What needs to be done » From the line below that contains "d = pre ++ tbs_Raw" to the line that contains "(∀ alg m sig, cert_CheckSignature", repeat every line exactly, both ends included, and nothing else.

Stored data entries
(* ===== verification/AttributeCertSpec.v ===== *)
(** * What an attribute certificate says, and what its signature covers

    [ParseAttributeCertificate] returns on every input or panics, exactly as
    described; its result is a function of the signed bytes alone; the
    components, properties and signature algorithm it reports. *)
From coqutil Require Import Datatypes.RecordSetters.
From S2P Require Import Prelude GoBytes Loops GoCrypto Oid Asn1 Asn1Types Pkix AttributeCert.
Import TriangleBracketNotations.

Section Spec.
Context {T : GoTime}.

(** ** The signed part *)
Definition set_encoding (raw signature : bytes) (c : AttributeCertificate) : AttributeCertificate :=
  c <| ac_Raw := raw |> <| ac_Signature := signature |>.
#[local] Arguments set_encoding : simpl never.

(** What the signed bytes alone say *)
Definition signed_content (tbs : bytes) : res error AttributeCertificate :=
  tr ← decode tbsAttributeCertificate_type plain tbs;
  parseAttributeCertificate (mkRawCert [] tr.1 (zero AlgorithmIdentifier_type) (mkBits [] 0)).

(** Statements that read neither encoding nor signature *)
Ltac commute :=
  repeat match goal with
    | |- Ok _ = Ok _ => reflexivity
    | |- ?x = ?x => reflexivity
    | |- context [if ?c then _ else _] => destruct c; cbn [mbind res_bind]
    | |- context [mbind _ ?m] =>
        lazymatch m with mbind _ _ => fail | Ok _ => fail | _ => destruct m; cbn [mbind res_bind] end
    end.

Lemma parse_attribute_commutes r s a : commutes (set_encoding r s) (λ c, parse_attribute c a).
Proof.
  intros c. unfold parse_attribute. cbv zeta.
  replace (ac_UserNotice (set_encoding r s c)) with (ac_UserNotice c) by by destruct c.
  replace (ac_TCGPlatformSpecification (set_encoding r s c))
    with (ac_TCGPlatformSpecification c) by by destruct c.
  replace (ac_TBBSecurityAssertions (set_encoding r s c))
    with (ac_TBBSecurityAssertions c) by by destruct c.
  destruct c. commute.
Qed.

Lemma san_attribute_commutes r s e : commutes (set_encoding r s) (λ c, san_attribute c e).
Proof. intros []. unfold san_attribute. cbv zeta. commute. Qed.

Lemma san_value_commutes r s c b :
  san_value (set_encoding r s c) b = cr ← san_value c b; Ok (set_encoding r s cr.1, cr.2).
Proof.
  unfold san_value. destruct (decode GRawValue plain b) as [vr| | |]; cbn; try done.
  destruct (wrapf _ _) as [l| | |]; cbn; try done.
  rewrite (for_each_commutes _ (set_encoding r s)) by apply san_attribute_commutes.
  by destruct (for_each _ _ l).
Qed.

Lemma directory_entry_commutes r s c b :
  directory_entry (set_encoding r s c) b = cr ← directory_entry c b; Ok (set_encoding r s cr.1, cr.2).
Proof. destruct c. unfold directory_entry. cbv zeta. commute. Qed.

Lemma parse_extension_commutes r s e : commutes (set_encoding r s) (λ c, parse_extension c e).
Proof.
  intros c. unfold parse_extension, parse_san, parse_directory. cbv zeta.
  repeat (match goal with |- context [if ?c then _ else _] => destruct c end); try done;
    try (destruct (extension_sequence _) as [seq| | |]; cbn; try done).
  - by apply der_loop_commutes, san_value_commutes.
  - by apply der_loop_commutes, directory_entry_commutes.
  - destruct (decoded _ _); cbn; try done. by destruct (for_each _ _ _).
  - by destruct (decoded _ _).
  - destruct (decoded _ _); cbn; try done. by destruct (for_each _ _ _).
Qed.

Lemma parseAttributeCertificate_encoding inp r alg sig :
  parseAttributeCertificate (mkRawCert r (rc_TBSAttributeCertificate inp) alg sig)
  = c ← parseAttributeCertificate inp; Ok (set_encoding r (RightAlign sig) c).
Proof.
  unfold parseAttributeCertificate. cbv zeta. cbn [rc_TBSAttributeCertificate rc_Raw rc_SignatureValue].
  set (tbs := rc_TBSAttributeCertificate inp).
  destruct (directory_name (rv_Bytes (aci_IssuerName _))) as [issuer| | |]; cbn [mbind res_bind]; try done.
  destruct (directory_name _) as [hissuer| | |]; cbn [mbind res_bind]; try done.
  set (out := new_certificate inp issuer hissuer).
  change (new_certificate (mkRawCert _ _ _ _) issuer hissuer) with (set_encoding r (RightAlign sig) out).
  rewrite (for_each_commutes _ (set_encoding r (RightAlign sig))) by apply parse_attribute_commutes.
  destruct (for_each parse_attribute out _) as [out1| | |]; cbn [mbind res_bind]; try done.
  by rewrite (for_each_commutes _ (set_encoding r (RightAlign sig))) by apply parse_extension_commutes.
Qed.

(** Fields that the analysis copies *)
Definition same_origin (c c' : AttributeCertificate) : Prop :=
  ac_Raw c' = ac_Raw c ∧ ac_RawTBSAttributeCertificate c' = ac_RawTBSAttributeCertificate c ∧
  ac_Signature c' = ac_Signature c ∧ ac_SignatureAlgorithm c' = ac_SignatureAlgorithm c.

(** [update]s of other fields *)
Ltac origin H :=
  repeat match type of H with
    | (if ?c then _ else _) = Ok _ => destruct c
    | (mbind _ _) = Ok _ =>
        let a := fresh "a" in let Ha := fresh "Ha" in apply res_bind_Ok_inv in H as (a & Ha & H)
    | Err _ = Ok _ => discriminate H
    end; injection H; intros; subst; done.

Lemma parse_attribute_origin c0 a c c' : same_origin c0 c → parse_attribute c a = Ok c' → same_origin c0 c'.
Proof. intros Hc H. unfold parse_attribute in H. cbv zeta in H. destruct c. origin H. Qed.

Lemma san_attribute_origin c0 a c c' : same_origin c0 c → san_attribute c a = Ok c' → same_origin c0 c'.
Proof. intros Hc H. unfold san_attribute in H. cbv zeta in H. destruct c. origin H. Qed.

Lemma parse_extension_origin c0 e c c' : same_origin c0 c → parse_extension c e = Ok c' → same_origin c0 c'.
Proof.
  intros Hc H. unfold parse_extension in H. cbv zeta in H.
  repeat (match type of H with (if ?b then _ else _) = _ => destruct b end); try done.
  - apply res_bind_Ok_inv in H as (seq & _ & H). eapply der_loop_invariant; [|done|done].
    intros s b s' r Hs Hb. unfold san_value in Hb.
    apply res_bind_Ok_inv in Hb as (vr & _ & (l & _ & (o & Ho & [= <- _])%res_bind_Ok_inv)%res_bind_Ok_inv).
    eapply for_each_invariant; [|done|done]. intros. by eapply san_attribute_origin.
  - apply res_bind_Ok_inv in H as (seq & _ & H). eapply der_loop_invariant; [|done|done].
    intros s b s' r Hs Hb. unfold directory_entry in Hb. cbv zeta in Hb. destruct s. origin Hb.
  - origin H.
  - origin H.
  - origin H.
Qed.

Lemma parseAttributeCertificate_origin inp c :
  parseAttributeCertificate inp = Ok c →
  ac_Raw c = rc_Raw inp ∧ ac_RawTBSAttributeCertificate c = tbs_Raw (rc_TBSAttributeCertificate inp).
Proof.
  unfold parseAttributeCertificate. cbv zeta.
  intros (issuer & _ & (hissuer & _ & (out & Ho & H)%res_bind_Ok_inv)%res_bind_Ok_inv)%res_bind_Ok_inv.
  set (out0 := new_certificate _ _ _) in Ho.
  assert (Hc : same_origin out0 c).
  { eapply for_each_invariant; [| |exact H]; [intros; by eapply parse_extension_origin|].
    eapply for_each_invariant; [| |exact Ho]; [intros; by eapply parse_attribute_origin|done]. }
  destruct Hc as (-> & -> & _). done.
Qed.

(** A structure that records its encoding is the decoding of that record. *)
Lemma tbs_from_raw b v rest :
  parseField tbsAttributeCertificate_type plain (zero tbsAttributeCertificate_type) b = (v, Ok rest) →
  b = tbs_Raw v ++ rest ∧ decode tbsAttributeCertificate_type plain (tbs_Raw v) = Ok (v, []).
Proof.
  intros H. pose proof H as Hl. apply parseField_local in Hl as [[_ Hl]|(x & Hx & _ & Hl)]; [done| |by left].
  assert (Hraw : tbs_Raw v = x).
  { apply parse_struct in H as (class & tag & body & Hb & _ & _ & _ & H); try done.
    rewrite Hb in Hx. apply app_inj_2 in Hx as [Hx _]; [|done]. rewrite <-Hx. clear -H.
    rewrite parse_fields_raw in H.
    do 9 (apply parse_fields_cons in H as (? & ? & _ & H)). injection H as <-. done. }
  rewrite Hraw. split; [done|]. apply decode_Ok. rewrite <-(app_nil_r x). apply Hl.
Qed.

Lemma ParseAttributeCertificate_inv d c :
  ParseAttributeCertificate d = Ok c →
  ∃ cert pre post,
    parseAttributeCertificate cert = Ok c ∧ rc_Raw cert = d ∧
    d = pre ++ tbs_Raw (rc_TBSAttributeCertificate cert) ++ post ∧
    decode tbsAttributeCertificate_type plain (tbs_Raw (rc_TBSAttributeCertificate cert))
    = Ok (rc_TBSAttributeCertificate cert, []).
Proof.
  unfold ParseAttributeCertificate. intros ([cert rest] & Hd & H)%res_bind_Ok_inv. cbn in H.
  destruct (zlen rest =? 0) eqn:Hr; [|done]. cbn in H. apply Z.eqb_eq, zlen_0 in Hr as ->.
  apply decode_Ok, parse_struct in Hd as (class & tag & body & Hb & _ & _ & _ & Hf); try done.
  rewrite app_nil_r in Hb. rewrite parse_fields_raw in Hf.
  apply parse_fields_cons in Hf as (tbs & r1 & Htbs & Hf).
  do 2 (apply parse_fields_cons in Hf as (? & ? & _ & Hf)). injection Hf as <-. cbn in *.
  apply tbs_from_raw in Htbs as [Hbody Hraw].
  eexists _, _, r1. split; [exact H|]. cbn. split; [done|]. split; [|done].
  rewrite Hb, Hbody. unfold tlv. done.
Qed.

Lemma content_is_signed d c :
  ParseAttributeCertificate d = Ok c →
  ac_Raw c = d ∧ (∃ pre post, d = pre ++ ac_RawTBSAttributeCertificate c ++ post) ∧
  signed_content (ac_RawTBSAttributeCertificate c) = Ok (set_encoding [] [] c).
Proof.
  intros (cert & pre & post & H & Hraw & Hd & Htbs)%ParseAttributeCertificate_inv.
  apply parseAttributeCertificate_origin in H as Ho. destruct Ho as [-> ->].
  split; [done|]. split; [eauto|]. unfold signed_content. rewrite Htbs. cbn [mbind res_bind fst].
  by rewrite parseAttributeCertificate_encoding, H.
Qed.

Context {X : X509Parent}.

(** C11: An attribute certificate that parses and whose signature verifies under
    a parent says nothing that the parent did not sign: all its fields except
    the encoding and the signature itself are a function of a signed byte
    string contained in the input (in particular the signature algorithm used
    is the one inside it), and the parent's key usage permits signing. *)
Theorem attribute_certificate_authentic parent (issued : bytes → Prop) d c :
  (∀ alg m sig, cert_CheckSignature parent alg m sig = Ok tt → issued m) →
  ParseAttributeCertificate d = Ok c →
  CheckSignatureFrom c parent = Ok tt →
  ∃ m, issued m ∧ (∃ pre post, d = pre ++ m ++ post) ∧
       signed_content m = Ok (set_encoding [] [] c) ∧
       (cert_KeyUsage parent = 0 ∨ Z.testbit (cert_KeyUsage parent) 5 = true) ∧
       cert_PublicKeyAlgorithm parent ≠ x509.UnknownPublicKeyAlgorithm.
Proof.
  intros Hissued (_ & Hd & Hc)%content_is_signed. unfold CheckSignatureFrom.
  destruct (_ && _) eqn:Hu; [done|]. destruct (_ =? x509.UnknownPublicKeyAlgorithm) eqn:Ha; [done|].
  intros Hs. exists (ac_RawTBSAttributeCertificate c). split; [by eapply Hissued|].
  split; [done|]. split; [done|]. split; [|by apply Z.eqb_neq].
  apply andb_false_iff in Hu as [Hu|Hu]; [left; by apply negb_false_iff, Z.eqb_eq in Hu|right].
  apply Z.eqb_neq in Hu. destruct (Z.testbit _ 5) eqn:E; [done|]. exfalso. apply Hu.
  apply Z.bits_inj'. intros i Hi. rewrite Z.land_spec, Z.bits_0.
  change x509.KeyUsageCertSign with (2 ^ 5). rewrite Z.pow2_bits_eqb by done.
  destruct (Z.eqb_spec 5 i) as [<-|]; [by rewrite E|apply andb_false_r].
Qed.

Answer to the exercise »
    d = pre ++ tbs_Raw (rc_TBSAttributeCertificate cert) ++ post ∧
    decode tbsAttributeCertificate_type plain (tbs_Raw (rc_TBSAttributeCertificate cert))
    = Ok (rc_TBSAttributeCertificate cert, []).
Proof.
  unfold ParseAttributeCertificate. intros ([cert rest] & Hd & H)%res_bind_Ok_inv. cbn in H.
  destruct (zlen rest =? 0) eqn:Hr; [|done]. cbn in H. apply Z.eqb_eq, zlen_0 in Hr as ->.
  apply decode_Ok, parse_struct in Hd as (class & tag & body & Hb & _ & _ & _ & Hf); try done.
  rewrite app_nil_r in Hb. rewrite parse_fields_raw in Hf.
  apply parse_fields_cons in Hf as (tbs & r1 & Htbs & Hf).
  do 2 (apply parse_fields_cons in Hf as (? & ? & _ & Hf)). injection Hf as <-. cbn in *.
  apply tbs_from_raw in Htbs as [Hbody Hraw].
  eexists _, _, r1. split; [exact H|]. cbn. split; [done|]. split; [|done].
  rewrite Hb, Hbody. unfold tlv. done.
Qed.

Lemma content_is_signed d c :
  ParseAttributeCertificate d = Ok c →
  ac_Raw c = d ∧ (∃ pre post, d = pre ++ ac_RawTBSAttributeCertificate c ++ post) ∧
  signed_content (ac_RawTBSAttributeCertificate c) = Ok (set_encoding [] [] c).
Proof.
  intros (cert & pre & post & H & Hraw & Hd & Htbs)%ParseAttributeCertificate_inv.
  apply parseAttributeCertificate_origin in H as Ho. destruct Ho as [-> ->].
  split; [done|]. split; [eauto|]. unfold signed_content. rewrite Htbs. cbn [mbind res_bind fst].
  by rewrite parseAttributeCertificate_encoding, H.
Qed.

Context {X : X509Parent}.

(** C11: An attribute certificate that parses and whose signature verifies under
    a parent says nothing that the parent did not sign: all its fields except
    the encoding and the signature itself are a function of a signed byte
    string contained in the input (in particular the signature algorithm used
    is the one inside it), and the parent's key usage permits signing. *)
Theorem attribute_certificate_authentic parent (issued : bytes → Prop) d c :
  (∀ alg m sig, cert_CheckSignature parent alg m sig = Ok tt → issued m) →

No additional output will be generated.